Operationen

Unsere Chirurgen führen sowohl alle gängigen Operationen im Bereich der Weichteilchirurgie, (Kastration, Kaiserschnitt, Tumorentfernung, Wundversorgung) als auch spezielle Operationen der Gelenk- und Knochenchirurgie (Frakturversorgung, Kreuzbandriss, Patellaluxtion) an Hunden, Katzen und Heimtieren durch. Hinzu kommen Zahnbehandlungen.

Alle chirurgischen Eingriffe im Bereich der Weichteile, also der Organe, Gefäße, der Haut und ihrer Anhangsgebilde, werden zum Fachgebiet der Weichteilchirurgie zusammengefasst. Hinzu kommen Behandlungen von Magendrehungen, Darmverschlüsse bspw. bedingt durch verschluckte Fremdkörper oder Blasenstein-OPs.

Die Gelenk- und Knochenchirurgie befasst sich mit allen chirurgischen Eingriffen, die im Zusammenhang mit den Knochen und Gelenken stehen. Einerseits kann dies nach traumatischen Ereignissen, wie beispielsweise Autounfällen erforderlich sein, andererseits durch altersbedingte Veränderungen oder genetische Veranlagungen.

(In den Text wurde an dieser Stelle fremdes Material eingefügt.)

(* ===== verification/Compare.v ===== *)
(** * Query errors and the comparison of values

    query/mod.rs's [QueryError], and the comparisons of query/expression:
    [values_eq] for [=], [cmp_values] for the ordered operators, both with
    numeric coercion. *)

From Stdlib Require Import Strings.Byte ZArith Lia.
From stdpp Require Import prelude list strings.
From S2P Require Import Prelude Utf8 Float Value ValueCodec Engine.
Local Open Scope Z_scope.

Inductive ResourceKind : Type := KProject | KDataset | KTable.

Inductive CatalogError : Type :=
| NotFound (kind : ResourceKind) (name : list byte)
| AlreadyExists (kind : ResourceKind) (name : list byte)
| TruncationExhausted (name : list byte).

(** Texts are kept as their literal part. *)
Inductive QueryError : Type :=
| QCatalog (e : CatalogError)
| QStorage (e : StorageError)
| QDecode (e : ValueCodec.DecodeError)
| QSerde
| QParse
| QUnsupported (what : string)
| QType (what : string)
| QInternal (what : string).

Section compare.
Context {DEC : RustDecimal} {JS : SerdeJson}.

Definition as_i64 (v : Value) : option Z :=
  match v with VInt16 n | VInt32 n | VInt64 n => Some n | _ => None end.

Definition as_decimal (v : Value) : option Decimal :=
  match v with
  | VInt16 n | VInt32 n | VInt64 n => Some (d_of_int n)
  | VNumeric d => Some d
  | _ => None
  end.

Definition as_f64 (v : Value) : option Z :=
  match v with
  | VInt16 n | VInt32 n | VInt64 n => Some (f_of_int f64 n)
  | VFloat32 f => Some (f32_to_f64 f)
  | VFloat64 f => Some f
  | VNumeric d => d_to_f64 d
  | _ => None
  end.

Definition cmp_is_eq (c : comparison) : bool := match c with Eq => true | _ => false end.

(** [a == b] of two decimals. *)
Definition d_eqb (a b : Decimal) : bool := cmp_is_eq (d_cmp a b).

(** The derived [PartialEq] of [Value]. *)
Fixpoint value_eqb (a b : Value) : bool :=
  match a, b with
  | VNull, VNull => true
  | VBool x, VBool y => Bool.eqb x y
  | VInt16 x, VInt16 y | VInt32 x, VInt32 y | VInt64 x, VInt64 y
  | VDate x, VDate y | VTimestamp x, VTimestamp y | VTime x, VTime y => x =? y
  | VText x, VText y | VBytes x, VBytes y | VUuid x, VUuid y => bool_decide (x = y)
  | VJson x, VJson y => json_eqb x y
  | VFloat32 x, VFloat32 y => f_eqb f32 x y
  | VFloat64 x, VFloat64 y => f_eqb f64 x y
  | VNumeric x, VNumeric y => d_eqb x y
  | VInterval x, VInterval y => bool_decide (x = y)
  | VArray x, VArray y =>
      (fix go x y := match x, y with [], [] => true | a :: x', b :: y' => value_eqb a b && go x' y' | _, _ => false end) x y
  | _, _ => false
  end.

Fixpoint values_eq (l r : Value) : bool :=
  match as_i64 l, as_i64 r with
  | Some a, Some b => a =? b
  | _, _ =>
      match as_decimal l, as_decimal r with
      | Some a, Some b => d_eqb a b
      | _, _ =>
          match as_f64 l, as_f64 r with
          | Some a, Some b => cmp_is_eq (total_cmp f64 a b)
          | _, _ =>
              match l, r with
              | VInterval a, VInterval b => to_micros a =? to_micros b
              | VArray a, VArray b =>
                  (length a =? length b)%nat
                  && (fix go a b := match a, b with x :: a', y :: b' => values_eq x y && go a' b' | _, _ => true end) a b
              | _, _ => value_eqb l r
              end
          end
      end
  end.

Definition bool_cmp (a b : bool) : comparison := Z.b2z a ?= Z.b2z b.

Fixpoint cmp_values (l r : Value) : res QueryError comparison :=
  match as_i64 l, as_i64 r with
  | Some a, Some b => Ok (a ?= b)
  | _, _ =>
      match as_decimal l, as_decimal r with
      | Some a, Some b => Ok (d_cmp a b)
      | _, _ =>
          match as_f64 l, as_f64 r with
          | Some a, Some b => Ok (total_cmp f64 a b)
          | _, _ =>
              match l, r with
              | VBool a, VBool b => Ok (bool_cmp a b)
              | VText a, VText b => Ok (bytes_cmp a b)
              | VDate a, VDate b | VTimestamp a, VTimestamp b | VTime a, VTime b => Ok (a ?= b)
              | VUuid a, VUuid b => Ok (bytes_cmp a b)
              | VInterval a, VInterval b => Ok (to_micros a ?= to_micros b)
              | VArray a, VArray b =>
                  (fix go a b :=
                     match a, b with
                     | x :: a', y :: b' => c ← cmp_values x y; match c with Eq => go a' b' | _ => Ok c end
                     | _, _ => Ok (length a ?= length b)%nat
                     end) a b
              | _, _ => Err (QType "cannot compare")
              end
          end
      end
  end.

End compare.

In unserer Tierarztpraxis verfolgen wir das Prinzip, dass eine strenge Indikationsstellung vor einem Eingriff erfolgen sollte, um Operationen ohne medizinische Notwendigkeit zu vermeiden. Zudem verwenden wir nur wissenschaftlich anerkannte Operationstechniken, um den Patienten nur minimal chirurgisch zu belasten. Auch eine hohe Narkosesicherheit und eine gezielte Schmerztherapie, während und im Anschluss des Eingriffs, haben in unserer Tierarztpraxis eine hohe Priorität. Damit die Belastung für unsere Patienten so gering wie möglich bleibt, setzen wir moderne Narkoseverfahren und Operationstechniken ein. Die Narkose besteht je nach Patient, Länge und Schwere des Eingriffs aus einer Kombination von Injektions-und Inhalationsnarkose.

Während des Eingriffs stützen wir den Kreislauf mit Infusionen und beginnender Schmerz- und Wärmetherapie. Auch in der Aufwachphase werden unsere Patienten gewissenhaft überwacht.

Ambulante Operationen

Täglich werden in unserer Praxis viele kleine und große Patienten chirurgisch versorgt. Wir bemühen uns, dass sie noch am gleichen Tag nach Hause entlassen werden können.

Operationen mit anschließendem stationärem Aufenthalt

Bei manchen Operationen ist es jedoch wichtig, den Patienten eine Nacht oder ggf. mehrere Tage zu Beobachtungszwecken stationär aufzunehmen. Dieses kann durch einen schlechten Gesundheitszustand des Patienten vor der Operation oder nach lebensbedrohlichen Zuständen, wie z.B. eine Magendrehung, nötig sein. Die stationäre Aufnahme ist ebenfalls bei stark belastenden Eingriffen, die notwendige tägliche Pflege oder die absolute Ruhigstellung notwendig. Durch unsere diensthabenden Tierärzte und Tiermedizinischen Fachangestellten, mit den Weiterbildungen im Bereich OP und Narkoseüberwachung, gewährleisten wir eine optimale, auf den Patienten individuell abgestimmte Betreuung.